**Required action:** Each line of the records that includes "positive" should be found and copied.

**Records to process:**
===============

Lemma box_index_lt r c : (r < 9)%nat -> (c < 9)%nat -> (box_index r c < 9)%nat.
Proof.
  intros Hr Hc. unfold box_index.
  assert (r / 3 < 3)%nat by (apply Nat.Div0.div_lt_upper_bound; lia).
  assert (c / 3 < 3)%nat by (apply Nat.Div0.div_lt_upper_bound; lia).
  lia.
Qed.

(** ** Placing and removing a digit *)

Lemma row_length s r :
  wf s -> (r < 9)%nat -> length (nth r (board s) []) = 9%nat.
Proof.
  intros (Hb & Hr & _) Hlt.
  rewrite Forall_forall in Hr. apply Hr, nth_In. lia.
Qed.

Lemma wf_place s r c v : wf s -> wf (place s r c v).
Proof.
  intros (Hb & Hr & H1 & H2 & H3). unfold wf, place; simpl.
  rewrite !length_upd. repeat split; auto.
  rewrite Forall_forall in *. intros row Hin.
  destruct (In_nth _ _ [] Hin) as (k & Hk & <-).
  rewrite length_upd in Hk. rewrite nth_upd.
  destruct ((k =? r)%nat && (r <? length (board s))%nat) eqn:E.
  - rewrite length_upd. apply Hr, nth_In.
    apply andb_prop in E as [_ E]. apply Nat.ltb_lt in E. exact E.
  - apply Hr, nth_In. exact Hk.
Qed.

Lemma wf_unplace s r c v : wf s -> wf (unplace s r c v).
Proof.
  intros (Hb & Hr & H1 & H2 & H3). unfold wf, unplace; simpl.
  rewrite !length_upd. repeat split; auto.
  rewrite Forall_forall in *. intros row Hin.
  destruct (In_nth _ _ [] Hin) as (k & Hk & <-).
  rewrite length_upd in Hk. rewrite nth_upd.
  destruct ((k =? r)%nat && (r <? length (board s))%nat) eqn:E.
  - rewrite length_upd. apply Hr, nth_In.
    apply andb_prop in E as [_ E]. apply Nat.ltb_lt in E. exact E.
  - apply Hr, nth_In. exact Hk.
Qed.
(** * PREVC front end: the session-status polling tracker of static/js/main.js

    A shallow embedding of [SessionManager] (static/js/main.js, lines
    109-247) together with the parts of [Utils] and of the browser it
    talks to: the interval-timer table, the in-flight [fetch] requests,
    the console and the handful of DOM nodes the tracker writes.

    JavaScript statements become functions in a state-and-exception monad
    over the page state; asynchronous work (timer callbacks, promise
    settlement) becomes events of a small event loop. *)

From stdpp Require Import gmap strings list fin_maps sorting pretty.
From Stdlib Require Import Ascii.

Open Scope Z_scope.

(** ** JavaScript values that reach the tracker *)

(** [JNum n] is an integer, below 10^21 in magnitude, so that it prints as
    its decimal numeral; [JOther text] is any other value (a number that is
    not such an integer, an array, an object), with the string it converts
    to. *)
Inductive jsval : Type :=
  | JUndefined
  | JNull
  | JBool (b : bool)
  | JNum (n : Z)
  | JStr (s : string)
  | JOther (text : string).

(** What a template literal makes of a value, as in [`/status/${v}`]. *)
Definition template_string (v : jsval) : string :=
  match v with
  | JUndefined => "undefined"
  | JNull => "null"
  | JBool b => if b then "true" else "false"
  | JNum n => pretty n
  | JStr s => s
  | JOther text => text
  end.

(** [v === 'lit'] for a string literal on the right. *)
Definition strict_eq_str (v : jsval) (lit : string) : bool :=
  match v with
  | JStr s => bool_decide (s = lit)
  | _ => false
  end.

(** The decoded JSON body handed to [handleStatusUpdate].  Only the two
    properties the tracker reads are kept; a body that is a number, a string
    or a boolean reads both as [undefined], a [null] body has no property. *)
Inductive jsdata : Type :=
  | DataNull
  | DataObj (status session_id : jsval).

Inductive exn : Type :=
  | TypeError (what : string)
  | NetworkError (what : string)
  | HttpError (code : Z) (statusText : string)
  | SyntaxError.

(** ** The page state *)

(** [window.APP], main.js lines 4-8.  A timer handle is the positive integer
    [setInterval] returns; [None] is [null]. [currentSessionId] holds
    whatever value a script stores in it. *)
Record app_globals : Type := {
  currentSessionId : jsval;
  pollingInterval : option positive;
  isProcessing : bool
}.

(** An interval timer of the browser: the session its callback closes over
    and its period in milliseconds. *)
Record timer : Type := {
  cb_session : string;
  period : Z
}.

(** [#progressBar]: [width] and text both carry a percentage; the number is
    kept. *)
Record progress_bar : Type := {
  pb_width : Z;
  pb_text : Z;
  pb_classes : gset string
}.

Record icon : Type := {
  i_classes : gset string;
  i_color : option string
}.

(** A step node [#step-...] with the [<i>] elements below it. *)
Record step_el : Type := {
  el_classes : gset string;
  el_icons : list icon
}.

Record document : Type := {
  progressBar : progress_bar;
  statusText : string;
  stepEls : gmap string step_el;
  progressSection : bool;            (* shown? *)
  resultSection : bool;              (* shown? *)
  sessionIdText : string;
  formInputsDisabled : bool;
  uploadBtnDisabled : bool;
  uploadBtnText : string;
  reviewBtnClick : option string;    (* target of the click handler *)
  downloadBtnClick : option string;
  toasts : list (string * string)    (* message, type *)
}.

(** Entries into the two terminal handlers, recorded in call order. *)
Inductive handler_call : Type :=
  | CallComplete (data : jsdata)
  | CallError (data : jsdata).

Record page : Type := {
  app : app_globals;
  timers : gmap positive timer;      (* active interval timers *)
  next_timer : positive;             (* next handle setInterval hands out *)
  pending : list string;             (* URLs of the fetches in flight *)
  console : list (string * exn);     (* console.error lines *)
  calls : list handler_call;
  doc : document
}.

#[global] Instance jsval_eq_dec : EqDecision jsval.
Proof. solve_decision. Defined.
#[global] Instance jsdata_eq_dec : EqDecision jsdata.
Proof. solve_decision. Defined.
#[global] Instance exn_eq_dec : EqDecision exn.
Proof. solve_decision. Defined.
#[global] Instance handler_call_eq_dec : EqDecision handler_call.
Proof. solve_decision. Defined.

(** *** Field updates *)

Definition set_pollingInterval (h : option positive) (s : page) : page :=
  {| app := {| currentSessionId := currentSessionId (app s);
               pollingInterval := h;
               isProcessing := isProcessing (app s) |};
     timers := timers s; next_timer := next_timer s; pending := pending s;
     console := console s; calls := calls s; doc := doc s |}.

Definition set_timers (t : gmap positive timer) (s : page) : page :=
  {| app := app s; timers := t; next_timer := next_timer s;
     pending := pending s; console := console s; calls := calls s;
     doc := doc s |}.

Definition set_next_timer (n : positive) (s : page) : page :=
  {| app := app s; timers := timers s; next_timer := n;
     pending := pending s; console := console s; calls := calls s;
     doc := doc s |}.

Definition set_pending (l : list string) (s : page) : page :=
  {| app := app s; timers := timers s; next_timer := next_timer s;
     pending := l; console := console s; calls := calls s; doc := doc s |}.

Definition set_console (l : list (string * exn)) (s : page) : page :=
  {| app := app s; timers := timers s; next_timer := next_timer s;
     pending := pending s; console := l; calls := calls s; doc := doc s |}.

Definition set_calls (l : list handler_call) (s : page) : page :=
  {| app := app s; timers := timers s; next_timer := next_timer s;
     pending := pending s; console := console s; calls := l; doc := doc s |}.

Definition upd_doc (f : document → document) (s : page) : page :=
  {| app := app s; timers := timers s; next_timer := next_timer s;
     pending := pending s; console := console s; calls := calls s;
     doc := f (doc s) |}.

Definition set_progressBar (b : progress_bar) (d : document) : document :=
  {| progressBar := b; statusText := statusText d; stepEls := stepEls d;
     progressSection := progressSection d; resultSection := resultSection d;
     sessionIdText := sessionIdText d;
     formInputsDisabled := formInputsDisabled d;
     uploadBtnDisabled := uploadBtnDisabled d;
     uploadBtnText := uploadBtnText d; reviewBtnClick := reviewBtnClick d;
     downloadBtnClick := downloadBtnClick d; toasts := toasts d |}.

Definition set_statusText (t : string) (d : document) : document :=
  {| progressBar := progressBar d; statusText := t; stepEls := stepEls d;
     progressSection := progressSection d; resultSection := resultSection d;
     sessionIdText := sessionIdText d;
     formInputsDisabled := formInputsDisabled d;
     uploadBtnDisabled := uploadBtnDisabled d;
     uploadBtnText := uploadBtnText d; reviewBtnClick := reviewBtnClick d;
     downloadBtnClick := downloadBtnClick d; toasts := toasts d |}.

Definition set_stepEls (m : gmap string step_el) (d : document) : document :=
  {| progressBar := progressBar d; statusText := statusText d; stepEls := m;
     progressSection := progressSection d; resultSection := resultSection d;
     sessionIdText := sessionIdText d;
     formInputsDisabled := formInputsDisabled d;
     uploadBtnDisabled := uploadBtnDisabled d;
     uploadBtnText := uploadBtnText d; reviewBtnClick := reviewBtnClick d;
     downloadBtnClick := downloadBtnClick d; toasts := toasts d |}.

Definition set_sections (prog res : bool) (d : document) : document :=
  {| progressBar := progressBar d; statusText := statusText d;
     stepEls := stepEls d; progressSection := prog; resultSection := res;
     sessionIdText := sessionIdText d;
     formInputsDisabled := formInputsDisabled d;
     uploadBtnDisabled := uploadBtnDisabled d;
     uploadBtnText := uploadBtnText d; reviewBtnClick := reviewBtnClick d;
     downloadBtnClick := downloadBtnClick d; toasts := toasts d |}.

Definition set_sessionIdText (t : string) (d : document) : document :=
  {| progressBar := progressBar d; statusText := statusText d;
     stepEls := stepEls d; progressSection := progressSection d;
     resultSection := resultSection d; sessionIdText := t;
     formInputsDisabled := formInputsDisabled d;
     uploadBtnDisabled := uploadBtnDisabled d;
     uploadBtnText := uploadBtnText d; reviewBtnClick := reviewBtnClick d;
     downloadBtnClick := downloadBtnClick d; toasts := toasts d |}.

Definition set_form (inputs btn : bool) (btnText : string) (d : document) : document :=
  {| progressBar := progressBar d; statusText := statusText d;
     stepEls := stepEls d; progressSection := progressSection d;
     resultSection := resultSection d; sessionIdText := sessionIdText d;
     formInputsDisabled := inputs; uploadBtnDisabled := btn;
     uploadBtnText := btnText; reviewBtnClick := reviewBtnClick d;
     downloadBtnClick := downloadBtnClick d; toasts := toasts d |}.

Definition set_clicks (review download : option string) (d : document) : document :=
  {| progressBar := progressBar d; statusText := statusText d;
     stepEls := stepEls d; progressSection := progressSection d;
     resultSection := resultSection d; sessionIdText := sessionIdText d;
     formInputsDisabled := formInputsDisabled d;
     uploadBtnDisabled := uploadBtnDisabled d;
     uploadBtnText := uploadBtnText d; reviewBtnClick := review;
     downloadBtnClick := download; toasts := toasts d |}.

Definition set_toasts (l : list (string * string)) (d : document) : document :=
  {| progressBar := progressBar d; statusText := statusText d;
     stepEls := stepEls d; progressSection := progressSection d;
     resultSection := resultSection d; sessionIdText := sessionIdText d;
     formInputsDisabled := formInputsDisabled d;
     uploadBtnDisabled := uploadBtnDisabled d;
     uploadBtnText := uploadBtnText d; reviewBtnClick := reviewBtnClick d;
     downloadBtnClick := downloadBtnClick d; toasts := l |}.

===============

**Answer box:**
(** [window.APP], main.js lines 4-8.  A timer handle is the positive integer
  pollingInterval : option positive;
  timers : gmap positive timer;      (* active interval timers *)
  next_timer : positive;             (* next handle setInterval hands out *)
Definition set_pollingInterval (h : option positive) (s : page) : page :=
Definition set_timers (t : gmap positive timer) (s : page) : page :=
Definition set_next_timer (n : positive) (s : page) : page :=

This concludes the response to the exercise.